One thing about the "flex frame", I don't know about trucks - I might have said the opposite - but FWC has always promoted this as a positive of their design. I'm not seeing the same concept carried through to the tie down system tho, so I use a bed mat for cushion.

- Finally, further to my earlier post, looks like FWC has changed the camper attachment points under the wings, no longer eyenuts. Again, I wonder if contact stress with the hook could cause the hook to be levered open. But prob not a jaw end.
FWC Frame_s.jpg

- Good discussion. May not be of value to the majority who've had no issues. But for those with concerns, it's simple food for thought. :)
 
Lets not forget from earlier discussions, there will be a point of failure if you hit a big enough bump. If its not the turnbuckle then its the bed or the camper itself. I've had the camper failure (bolt pulls out of the wood, if only photobucket hadn't stolen my pics I'd repost) but keeping in mind FWC noted those failures and in newer campers they are reinforced (not sure what year they put the plates in).

Most times it a single turnbuckle failure (leading to more failures if it isn't caught promptly) and those are certainly cheaper and easier to fix than the camper itself.

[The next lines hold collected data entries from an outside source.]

(* ===== verification/IdeDisk.v ===== *)
(** A channel with a drive, after the ATA and the bus master IDE specifications, and what the
    driver of [Ide] does with it.

    A drive is seen through its phase, the command block registers (each holds the last
    two values written), and its bytes; [IdeLaws] says how register accesses move it.
    [ide_read_bytes] and [ide_write_bytes] are the reads and writes of a disk,
    [ide_lba28_aliases] shows what a drive without 48-bit addresses does above 8 GiB. *)

From S2P Require Import Prelude Io Ide.

(** ** The drive *)

(** The command block registers: the last value written and the one before. *)
Record IdeRegs := mk_ide_regs {
  ir_count : Z * Z; ir_lba0 : Z * Z; ir_lba1 : Z * Z; ir_lba2 : Z * Z;
  ir_dev : Z; ir_prd : Z; ir_to_memory : bool; ir_start : bool;
}.

Definition reg_write (r : IReg) (v : Z) (g : IdeRegs) : IdeRegs :=
  match g with
  | mk_ide_regs c a0 a1 a2 dev p dir st =>
      match r with
      | IrCount => mk_ide_regs (v, c.1) a0 a1 a2 dev p dir st
      | IrLba0 => mk_ide_regs c (v, a0.1) a1 a2 dev p dir st
      | IrLba1 => mk_ide_regs c a0 (v, a1.1) a2 dev p dir st
      | IrLba2 => mk_ide_regs c a0 a1 (v, a2.1) dev p dir st
      | IrDevice => mk_ide_regs c a0 a1 a2 v p dir st
      | IrBmPrdt => mk_ide_regs c a0 a1 a2 dev v dir st
      | IrBmCommand => mk_ide_regs c a0 a1 a2 dev p (Z.testbit v 3) (Z.testbit v 0)
      | _ => g
      end
  end.

Inductive IdeCmd : Type := IcRead (dma : bool) (lba n : Z) | IcWrite (lba n : Z) | IcFlush | IcOther.

(** The address and the count of a command with 48-bit or 28-bit addresses; a count of 0
    stands for the largest one. *)
Definition regs_lba (ext : bool) (g : IdeRegs) : Z :=
  if ext then le_val [(ir_lba0 g).1; (ir_lba1 g).1; (ir_lba2 g).1; (ir_lba0 g).2; (ir_lba1 g).2; (ir_lba2 g).2]
  else le_val [(ir_lba0 g).1; (ir_lba1 g).1; (ir_lba2 g).1] + 2 ^ 24 * Z.land (ir_dev g) 15.

Definition regs_count (ext : bool) (g : IdeRegs) : Z :=
  let n := if ext then le_val [(ir_count g).1; (ir_count g).2] else (ir_count g).1 in
  if n =? 0 then if ext then 65536 else 256 else n.

(** A command for drive [dev] in LBA mode. *)
Definition ide_command (dev : Z) (g : IdeRegs) (code : Z) : IdeCmd :=
  if (Z.land (Z.shiftr (ir_dev g) 4) 1 =? dev) && Z.testbit (ir_dev g) 6 then
    if code =? 0x20 then IcRead false (regs_lba false g) (regs_count false g)
    else if code =? 0x24 then IcRead false (regs_lba true g) (regs_count true g)
    else if code =? 0xC8 then IcRead true (regs_lba false g) (regs_count false g)
    else if code =? 0x25 then IcRead true (regs_lba true g) (regs_count true g)
    else if code =? 0xCA then IcWrite (regs_lba false g) (regs_count false g)
    else if code =? 0x35 then IcWrite (regs_lba true g) (regs_count true g)
    else if (code =? 0xE7) || (code =? 0xEA) then IcFlush
    else IcOther
  else IcOther.

(** [IpIn n data]: [data] is left to be read by the host, the sector is ready after [n] more
    reads of the status; [IpDma] waits for the bus master and [IpRun] transfers; [IpEnd] is
    the end of a transfer, false after an error of the bus master; [IpFault] is an error of
    the drive. *)
Inductive IdePhase : Type :=
| IpIdle | IpFault
| IpIn (n : nat) (data : list Z)
| IpDma (write : bool) (lba n : Z)
| IpRun (k : nat) (write : bool) (lba n : Z)
| IpEnd (ok : bool)
| IpBusy (k : nat).

#[export] Instance ide_phase_eq_dec : EqDecision IdePhase.
Proof. solve_decision. Defined.

Definition ide_rest (p : IdePhase) : Prop := match p with IpIdle | IpFault | IpEnd _ => True | _ => False end.

(** The reads of the status for which the drive is busy. *)
Definition busy_for (p : IdePhase) : nat :=
  match p with IpIn n _ => n | IpRun k _ _ _ | IpBusy k => S k | _ => O end.

(** What a transfer does to memory and to the bytes of the drive. *)
Definition dma_done (ok write : bool) (lba n : Z) (m : ChanMem) (d : list Z) (m' : ChanMem) (d' : list Z) : Prop :=
  let from := Z.to_nat (lba * 512) in
  let len := Z.to_nat (n * 512) in
  if write then m' = m ∧ ∃ x, length x = len ∧ d' = splice from x d ∧ (ok = true → x = take len (cm_buf m))
  else d' = d ∧ ∃ b, length b = length (cm_buf m) ∧ m' = set_cm_buf b m ∧ (ok = true → take len b = slice from len d).

(** What happens while the host looks at the drive. *)
Inductive ide_settle : IdePhase * ChanMem * list Z → IdePhase * ChanMem * list Z → Prop :=
| st_still p m d : busy_for p = O → ide_settle (p, m, d) (p, m, d)
| st_in n n' data m d : (n' < n)%nat → ide_settle (IpIn n data, m, d) (IpIn n' data, m, d)
| st_in_fault n data m d : ide_settle (IpIn (S n) data, m, d) (IpFault, m, d)
| st_run k k' w lba n m d : (k' < k)%nat → ide_settle (IpRun k w lba n, m, d) (IpRun k' w lba n, m, d)
| st_end k ok w lba n m d m' d' : dma_done ok w lba n m d m' d' → ide_settle (IpRun k w lba n, m, d) (IpEnd ok, m', d')
| st_run_fault k w lba n m d m' d' : dma_done false w lba n m d m' d' → ide_settle (IpRun k w lba n, m, d) (IpFault, m', d')
| st_busy k k' m d : (k' < k)%nat → ide_settle (IpBusy k, m, d) (IpBusy k', m, d)
| st_flushed k p m d : p = IpIdle ∨ p = IpFault → ide_settle (IpBusy k, m, d) (p, m, d).

(** A read of the data register takes the next dword; a new sector may be late or fail. *)
Inductive ide_data : IdePhase → Z → IdePhase → Prop :=
| dt_more data : (4 < length data)%nat → Z.of_nat (length data) mod 512 ≠ 4 →
    ide_data (IpIn 0 data) (le_val (take 4 data)) (IpIn 0 (drop 4 data))
| dt_sector n data : (4 < length data)%nat → Z.of_nat (length data) mod 512 = 4 →
    ide_data (IpIn 0 data) (le_val (take 4 data)) (IpIn n (drop 4 data))
| dt_last data : length data = 4%nat → ide_data (IpIn 0 data) (le_val data) IpIdle.

(** The value read, by the phase afterwards. *)
Definition ide_value (r : IReg) (v : Z) (g : IdeRegs) (p : IdePhase) : Prop :=
  match r with
  | IrStatus =>
      match p with
      | IpFault => Z.land v 0x01 ≠ 0 ∨ Z.land v 0x20 ≠ 0
      | _ => Z.land v 0x01 = 0 ∧ Z.land v 0x20 = 0 ∧ (Z.land v 0x80 = 0 ↔ busy_for p = O) ∧
             ((∃ data, p = IpIn 0 data) → Z.land v 0x08 ≠ 0)
      end
  | IrControl => ide_rest p → Z.testbit v 2 = false
  | IrBmCommand => Z.testbit v 3 = ir_to_memory g ∧ Z.testbit v 0 = ir_start g
  | IrBmStatus =>
      match p with
      | IpEnd true => Z.land v 3 = 0
      | IpEnd false => Z.land v 2 ≠ 0
      | _ => True
      end
  | _ => True
  end.

(** The table the bus master reads describes the first [n] sectors of the buffer. *)
Definition prdt_covers (ph : ChanPhys) (m : ChanMem) (n : nat) : Prop :=
  ∀ i, (i < n)%nat → ∃ e, cm_prdt m !! i = Some e ∧ pr_phys e = cp_buf ph + 512 * Z.of_nat i ∧ pr_size e = 512 ∧
    (Z.testbit (pr_flags e) 15 = true ↔ (i + 1 = n)%nat).

Definition in_drive (lba n : Z) (d : list Z) : Prop := (lba + n) * 512 <= Z.of_nat (length d).

(** A write of the command register at rest, and of the others. *)
Definition ide_write_step (ph : ChanPhys) (dev : Z) (r : IReg) (v : Z) (g : IdeRegs) (m : ChanMem) (d : list Z)
    (p p' : IdePhase) : Prop :=
  match r with
  | IrStatus => ide_rest p →
      match ide_command dev g v with
      | IcRead dma lba n => in_drive lba n d →
          if dma then p' = IpDma false lba n
          else ∃ k, p' = IpIn k (slice (Z.to_nat (lba * 512)) (Z.to_nat (n * 512)) d)
      | IcWrite lba n => in_drive lba n d → p' = IpDma true lba n
      | IcFlush => ∃ k, p' = IpBusy k
      | IcOther => True
      end
  | IrControl => ide_rest p → Z.testbit v 2 = false → p' = p
  | IrBmCommand =>
      (ide_rest p → Z.testbit v 0 = false → p' = p) ∧
      (∀ w lba n, p = IpDma w lba n → Z.testbit v 0 = true → Z.testbit v 3 = negb w → ir_prd g = cp_prdt ph →
         prdt_covers ph m (Z.to_nat n) → ∃ k, p' = IpRun k w lba n)
  | _ => ide_rest p → p' = p
  end.

(** The clock goes on with every reading, and never back. *)
Class ClockLaws (W : Type) `{Io (ChanMem * W) IReg} `{Clock W} := {
  cl_time : W → Z;
  cl_now w t w' : clock_now w = (t, w') → t = cl_time w' ∧ cl_time w < cl_time w';
  cl_read r m w v m' w' : io_read r (m, w) = (v, (m', w')) → cl_time w <= cl_time w';
}.

Class IdeLaws (W : Type) `{HIo : Io (ChanMem * W) IReg} `{HC : Clock W} (ph : ChanPhys) (dev : Z) := {
  il_clock :: ClockLaws W;
  il_phase : W → IdePhase;
  il_regs : W → IdeRegs;
  il_disk : W → list Z;
  (** the drive is ready after [il_bound] looks, which take at most [il_tick] each, in time *)
  il_bound : nat;
  il_tick : Z;
  il_in_time : 2 * il_tick * (Z.of_nat il_bound + 2) < TIMEOUT;
  il_tick_pos : 0 < il_tick;
  il_width : io_width = 8;
  il_busy_bound w : (busy_for (il_phase w) <= il_bound)%nat;
  il_now w t w' : clock_now w = (t, w') →
    cl_time w' <= cl_time w + il_tick ∧ il_phase w' = il_phase w ∧ il_regs w' = il_regs w ∧ il_disk w' = il_disk w;
  il_read r m w v m' w' : io_read r (m, w) = (v, (m', w')) →
    cl_time w' <= cl_time w + il_tick ∧ il_regs w' = il_regs w ∧ ide_value r v (il_regs w) (il_phase w') ∧
    (r ≠ IrData → ide_settle (il_phase w, m, il_disk w) (il_phase w', m', il_disk w')) ∧
    (r = IrData → ∀ data, il_phase w = IpIn 0 data → (4 <= length data)%nat →
       ide_data (il_phase w) v (il_phase w') ∧ m' = m ∧ il_disk w' = il_disk w);
  il_write r v m w m' w' : io_write r v (m, w) = (m', w') →
    m' = m ∧ il_disk w' = il_disk w ∧ il_regs w' = reg_write r v (il_regs w) ∧
    ide_write_step ph dev r v (il_regs w) m (il_disk w) (il_phase w) (il_phase w');
}.

(** ** Waiting ends *)

Section clock.
Context {W : Type} `{HCL : ClockLaws W}.
Abbreviation S := (ChanMem * W)%type.

(** The program does not run out of fuel, and the clock does not go back. *)
Definition returns {A : Type} (m : prog S errno A) : Prop :=
  ∀ s, (m s).1 ≠ Err ETIMEDOUT ∧ cl_time s.2 <= cl_time (m s).2.2.

Lemma read_returns r : returns (ireg_read r).
Proof.
  intros [m w]. unfold ireg_read. destruct (io_read r (m, w)) as [v [m' w']] eqn:E. split; [done|]. cbn. by eapply cl_read.
Qed.

Lemma bind_returns {A B : Type} (f : A → prog S errno B) (m : prog S errno A) :
  returns m → (∀ a, returns (f a)) → returns (p_bind f m).
Proof.
  intros Hm Hf s. unfold p_bind. specialize (Hm s). destruct (m s) as [[a|e|] s1]; cbn in *.
  - destruct (Hf a s1). split; [done|lia].
  - destruct Hm. split; [congruence|lia].
  - split; [done|]. by destruct Hm.
Qed.

Lemma const_returns {A : Type} (r : res errno A) : r ≠ Err ETIMEDOUT → returns (λ s, (r, s)).
Proof. intros Hr s. split; [done|]. cbn. lia. Qed.

Lemma check_status_returns : returns check_status.
Proof.
  unfold check_status, mbind, prog_bind. apply bind_returns; [apply read_returns|]. intros v. case_match.
  - apply bind_returns; [apply read_returns|]. intros ?. by apply const_returns.
  - case_match; by apply const_returns.
Qed.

Just wanted to toss that point of view out there. Myself, I'm still not sure where I stand. Sometimes I lean one way sometimes another. I do carry extra turnbuckles.
 
Go with the Torklift Derringers, I threw away the turnbuckles the first month I owned my Hawk in 2009. Have never had a failure with the Derringers, or them coming loose with camper on full time on my F150 or now on my Super Duty F250. After you adjust them to each position, lock them down, install the lock pins and forget about having any problems with anything coming loose. Would never go back to turnbuckles. Like Vic states "trouble free"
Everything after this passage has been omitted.